Medtech startups need a strategic patent position that protects against potential competitors and entices investment from venture capitalists. In today’s innovative economy, a medtech company’s success depends on the strength and value of its patent portfolio. For early-stage medtech companies, patents are often the only way for investors to place value on the company’s technology and judge the potential success before sales, which often only begin after FDA regulatory approval. Strategic patents can also lead to joint ventures, collaborations and licenses with strategic partners.

“When evaluating whether to invest in a startup medtech company, patents are critical,” said Dr. Omar Amirana, a serial entrepreneur and SVP at Allied Minds (Boston), an investor in medical companies.

“The core technology must have solid patent protection to provide flexibility and room to operate in a desirable market,” Amirana said.

4. Know your competitors’ patents

In addition to building their own patent portfolio, early-stage medtech companies should also become familiar with the prior art patent landscape of competitors in their technology space. Knowledge of the patent landscape can help companies further focus their product development and patent strategy.

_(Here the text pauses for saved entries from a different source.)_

Lemma nru_unmarked_way_exists_witness :
  exists p', fold_loop (fun p w => update (l1_set 4 full4) w p) (new 4) [0; 0; 3; 1; 2] = Ok p' /\
    wf (l1_set 4 full4) p' /\ exists w, m_lru_bits p' !! w = Some 0%Z.
Proof.
  apply (nru_unmarked_way_exists (l1_set 4 full4) (new 4)).
  - split; vm_compute; (reflexivity || lia || (split; [discriminate|reflexivity]) || discriminate).
  - repeat constructor; cbn; lia.
Defined.

(** [m_num_bits_set] counts accesses, not marked ways: four accesses to one way of a
    four-way set clear all the marks although only one way was marked. *)
Theorem nru_clears_early :
  fold_loop (fun p w => update (l1_set 4 full4) w p) (new 4) [2; 2; 2] =
    Ok (mkNRU [0; 0; 1; 0]%Z 3 0) /\
  fold_loop (fun p w => update (l1_set 4 full4) w p) (new 4) [2; 2; 2; 2] =
    Ok (mkNRU [0; 0; 0; 0]%Z 0 0).
Proof. split; vm_compute; reflexivity. Qed.

End NRU.

(** ** Tree PLRU *)

Module PLRU.

Record CacheSetPLRU := mkPLRU { tree : list Z }.

(** The constructor accepts 4 and 8 ways only. *)
Definition new (associativity : nat) : res CacheSetPLRU :=
  check ((associativity =? 4) || (associativity =? 8)) LogError;;
  Ok (mkPLRU (replicate 8 0%Z)).

(** [b[i] == 0]. *)
Definition b0 (p : CacheSetPLRU) (i : nat) : res bool := x ← rd (tree p) i; Ok (x =? 0)%Z.

(** The walk down the tree. *)
Definition victim (s : CacheSetBase) (p : CacheSetPLRU) : res nat :=
  if m_associativity s =? 4 then
    z0 ← b0 p 0;
    if z0 : bool then z1 ← b0 p 1; Ok (if z1 : bool then 0 else 1)
    else z2 ← b0 p 2; Ok (if z2 : bool then 2 else 3)
  else if m_associativity s =? 8 then
    z0 ← b0 p 0;
    if z0 : bool then
      z1 ← b0 p 1;
      if z1 : bool then z2 ← b0 p 2; Ok (if z2 : bool then 0 else 1)
      else z3 ← b0 p 3; Ok (if z3 : bool then 2 else 3)
    else
      z4 ← b0 p 4;
      if z4 : bool then z5 ← b0 p 5; Ok (if z5 : bool then 4 else 5)
      else z6 ← b0 p 6; Ok (if z6 : bool then 6 else 7)
  else Err LogError.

Review of the relevant patent landscape can identify technology spaces with fewer barriers for entry due to light patent coverage. By obtaining patent coverage in a technology space with fewer competitors, a medtech company can carve out its patent niche and become a dominant player in that space. Also, filing patents covering improvements to competitor’s products can provide significant control over competitor’s product enhancement options. Knowledge of prior art may help companies prepare stronger patent applications that anticipate potential rejections during USPTO examination.

5. Don’t forget about trade secrets

When used in conjunction with or as an alternative to patents, trade secret protection can provide a viable option to protecting the IP of the medtech company. Trade secret protection involves protecting ideas by taking measures to keep them secret, possibly avoiding the effort and expense associated with filing patent applications. Trade secrets can provide protection for as long as the underlying technology is kept secret, but any public disclosure loses the protection. The algorithms that drive digital health and mobile medical applications are often candidates for trade secret protection.

The path to patent success

In the dynamic medtech market, a strong patent strategy is crucial for securing investment and gaining market share. Maintaining a valuable patent portfolio requires that companies periodically perform a patent audit to assess the strengths, weaknesses and gaps in the patent portfolio. By developing a strategic patent portfolio quickly and successfully, a medtech startup can navigate a path to commercial success.